Hymenophore plates are rare, dentate-accreted, of different lengths. Quite wide, uneven. The color can range from creamy ocher, off-red and milky coffee to dark brown with reddish and bluish tints. Reddish purple and purple spots can often be found. The spore powder has a brownish color. The pulp is light brown, dirty purple or reddish chocolate, thin, firm.
Attention! The cobweb is bright red, capable of changing color over the course of life, and the dried fruit bodies have a rusty-brown color.
Hymenophore plates have irregularly serrated, curved edges
The spider web is bright red, has a cylindrical leg, hollow, often curved-sinuous, with distinct longitudinal grooves-fibers. The surface is matt, slightly damp. The color is uneven, with spots and longitudinal lines, from creamy yellowish and pale beige to pink-brown and purple-chestnut, the cap may have a violet-brown hue. Its length is from 1.3 to 4 cm, some specimens reach 6-7 cm, thickness varies from 0.3 to 0.7 cm.
Most of the leg is covered with a grayish-silvery downy
Where and how it grows
The bright red webcap appears in the forests early, in May, as soon as the ground warms up. Mushrooms bear fruit until the end of June. Rarely give a second harvest, which occurs in early-mid-autumn. Distributed in temperate and subtropical climates, in the central and southern regions of Russia, in Europe.
They prefer damp places, grass thickets and moss bumps. They grow mainly in deciduous forests, next to birches, lindens and oaks. Can also be found in spruce forests. They grow in small, sparsely located groups. This mushroom is rare.
Is the mushroom edible or not
The bright red spider web has been little studied due to its miniature size and extremely low nutritional value. For mushroom pickers, he is not of interest. There is no publicly available verified data on its chemical composition and effect on the human body.

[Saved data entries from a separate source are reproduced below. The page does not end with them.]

(** * Análise de Cobertura de Estoque: the pipeline of [app.py]

    A shallow embedding of the Streamlit script [src/app.py]: column
    validation, row filter, per-branch aggregation, coverage buckets,
    percentages, and the events the script sends to the page.

    Cells.  A cell of the uploaded table is a number, a blank (NaN) or a
    text.  A float64 is a rational or NaN ([float]); arithmetic is exact,
    so the binary rounding of IEEE 754 and overflow to an infinity are
    outside the model.  Decimal rounding ([.round(2)]) is modelled, with
    numpy's round-half-to-even.

    pandas.  Where the script relies on library behaviour (duplicated
    column labels, [groupby] over a categorical, [apply] on an empty
    frame), the definitions follow pandas 1.3 to 2.x and numpy, and say
    so where they do. *)

From Stdlib Require Import String Ascii List ZArith QArith Qround Qabs.
From Stdlib Require Import Bool Sorted Lia Lqa.
Import ListNotations.

Set Implicit Arguments.

(** ** Float cells *)

Module Float.

Local Open Scope Q_scope.

Inductive float := Num (q : Q) | NaN.

Definition add (x y : float) : float :=
  match x, y with Num a, Num b => Num (a + b) | _, _ => NaN end.

Definition mul (x y : float) : float :=
  match x, y with Num a, Num b => Num (a * b) | _, _ => NaN end.

(** [0/0] is NaN; a non-zero numerator over zero would be an infinity,
    which the model does not have.  The script never divides by zero:
    [np.average] refuses weights that sum to zero, a mean is over at least
    one row, and the totals of the percentages are positive. *)
Definition div (x y : float) : float :=
  match x, y with
  | Num a, Num b => if Qeq_bool b 0 then NaN else Num (a / b)
  | _, _ => NaN
  end.

(** [x > 0] and [x == 0]: comparisons with NaN are false. *)
Definition gt0 (x : float) : bool :=
  match x with
  | Num a => match Qcompare 0 a with Lt => true | _ => false end
  | NaN => false
  end.

Definition eq0 (x : float) : bool :=
  match x with Num a => Qeq_bool a 0 | NaN => false end.

(** [np.rint]: nearest integer, ties to the even one. *)
Definition rint (q : Q) : Z :=
  let n := Qfloor q in
  match Qcompare (q - inject_Z n) (1 # 2) with
  | Lt => n
  | Gt => (n + 1)%Z
  | Eq => if Z.even n then n else (n + 1)%Z
  end.

(** [np.round(x, decimals)] is [rint(x * 10**decimals) / 10**decimals]. *)
Definition round (x : float) (decimals : nat) : float :=
  match x with
  | Num q =>
      let s := Z.to_pos (10 ^ Z.of_nat decimals) in
      Num (rint (q * inject_Z (Zpos s)) # s)
  | NaN => NaN
  end.

(** [ndarray.sum]: NaN propagates. *)
Definition sum (l : list float) : float := fold_left add l (Num 0).

(** pandas' [Series.sum] / [DataFrame.sum] ([skipna=True]). *)
Definition notna (x : float) : bool :=
  match x with Num _ => true | NaN => false end.

Definition nansum (l : list float) : float := sum (filter notna l).

(** pandas' [Series.mean] ([skipna=True]); NaN when nothing is left. *)
Definition nanmean (l : list float) : float :=
  let l' := filter notna l in
  match l' with
  | [] => NaN
  | _ => div (sum l') (Num (inject_Z (Z.of_nat (length l'))))
  end.

(** [fillna(0)] on one cell. *)
Definition fillna0 (x : float) : float :=
  match x with Num q => Num q | NaN => Num 0 end.

End Float.

Import Float.

(** ** Spreadsheet cells, exceptions *)

(** A cell as [pd.read_excel] delivers it: a number, a blank (NaN) or a
    text. *)
Inductive value := Flt (x : float) | Str (s : string).

Inductive exn := TypeError | ValueError | ZeroDivisionError.

Inductive result (A : Type) := Ok (a : A) | Raise (e : exn).
Arguments Raise {A} e.

Definition bind {A B} (m : result A) (k : A -> result B) : result B :=
  match m with Ok a => k a | Raise e => Raise e end.

Notation "x <- m ;; k" := (bind m (fun x => k))
  (at level 61, m at next level, right associativity).

Fixpoint mapM {A B} (f : A -> result B) (l : list A) : result (list B) :=
  match l with
  | [] => Ok []
  | a :: l' => b <- f a ;; bs <- mapM f l' ;; Ok (b :: bs)
  end.

(** ** The uploaded table *)

(** [df.columns] and the rows below the header; the cells of a row stand
    under the labels position by position. *)
Record DataFrame := { columns : list string; rows : list (list value) }.

(** The cells of one row under a label: one cell when the label is unique,
    several when it is duplicated (pandas then hands out a frame, not a
    series). *)
Fixpoint loc (cols : list string) (r : list value) (label : string)
  : list value :=
  match cols, r with
  | c :: cols', v :: r' =>
      if String.eqb c label then v :: loc cols' r' label
      else loc cols' r' label
  | _, _ => []
  end.

(** ** Validator (lines 19-31) *)

Definition required_cols : list string :=
  ["Filial"; "Cobertura Atual"; "Vlr Estoque Tmk"; "Mercadoria";
   "Saldo Pedido"]%string.

Definition is_in (col : string) (cols : list string) : bool :=
  existsb (String.eqb col) cols.

Definition missing_cols (df : DataFrame) : list string :=
  filter (fun col => negb (is_in col (columns df))) required_cols.

Definition faltam (missing : list string) : string :=
  ("⚠️ Arquivo inválido! Faltam as colunas: "
     ++ String.concat ", " missing)%string.

Definition rename_label (c : string) : string :=
  if String.eqb c "Vlr Estoque Tmk" then "valor_estoque"
  else if String.eqb c "Cobertura Atual" then "cobertura_dias"
  else if String.eqb c "Filial" then "filial"
  else if String.eqb c "Saldo Pedido" then "saldo_pedido"
  else c.

Definition rename (df : DataFrame) : DataFrame :=
  {| columns := map rename_label (columns df); rows := rows df |}.

(** ** The frame as the script reads it *)

(** After the rename the script reads the frame through four labels only.
    A [Registro] is one row seen through them. *)
Record Registro := {
  filial : list value;
  cobertura_dias : list value;
  valor_estoque : list value;
  saldo_pedido : list value
}.

Definition registro (cols : list string) (r : list value) : Registro :=
  {| filial := loc cols r "filial";
     cobertura_dias := loc cols r "cobertura_dias";
     valor_estoque := loc cols r "valor_estoque";
     saldo_pedido := loc cols r "saldo_pedido" |}.

Definition registros (df : DataFrame) : list Registro :=
  map (registro (columns df)) (rows df).

(** ** Filter (line 34) *)

(** One cell of [df[label] > 0]; Python refuses to order a text and a
    number. *)
Definition gt0 (v : value) : result bool :=
  match v with
  | Flt x => Ok (Float.gt0 x)
  | Str _ => Raise TypeError
  end.

(** [df[label] > 0]: per row, one boolean for a series, several for a
    frame. *)
Definition maior_que_zero (sel : Registro -> list value)
  (df : list Registro) : result (list (list bool)) :=
  mapM (fun r => mapM gt0 (sel r)) df.

(** [A & B], [A] and [B] being series.  When a label is duplicated the
    operand is a frame with duplicated labels, which pandas cannot align
    with the other operand ("cannot reindex on an axis with duplicate
    labels", a ValueError). *)
Definition e_logico (A B : list (list bool)) : result (list bool) :=
  mapM (fun ab : list bool * list bool =>
          match ab with
          | ([a], [b]) => Ok (a && b)
          | _ => Raise ValueError
          end) (combine A B).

Attention! The pulp on the break has a pleasant light scent of lilac.
Doubles and their differences
The bright red webcap is extremely similar to some species of related mushrooms.
- Brilliant webcap (Cortinarius evernius). Inedible, non-toxic. It is distinguished by a delicate color of hats, the color of milk chocolate and encircling tubercles on the legs.
Legs noticeably thicker, fleshy, abundantly covered with white fluff
- The webcap is chestnut. Conditionally edible. It is an autumn mushroom that bears fruit in August-September in deciduous forests and wet spruce forests.
The caps of the fruiting bodies are reddish brown or sandy brown, the hymenophore is distinctly yellowish
The bright red webcap is a small, poorly studied lamellar mushroom. It is very rare in deciduous and mixed birch-spruce forests, in grass and among mosses. Loves wet places. Grows in small groups from May to June. There is no exact data on its edibility.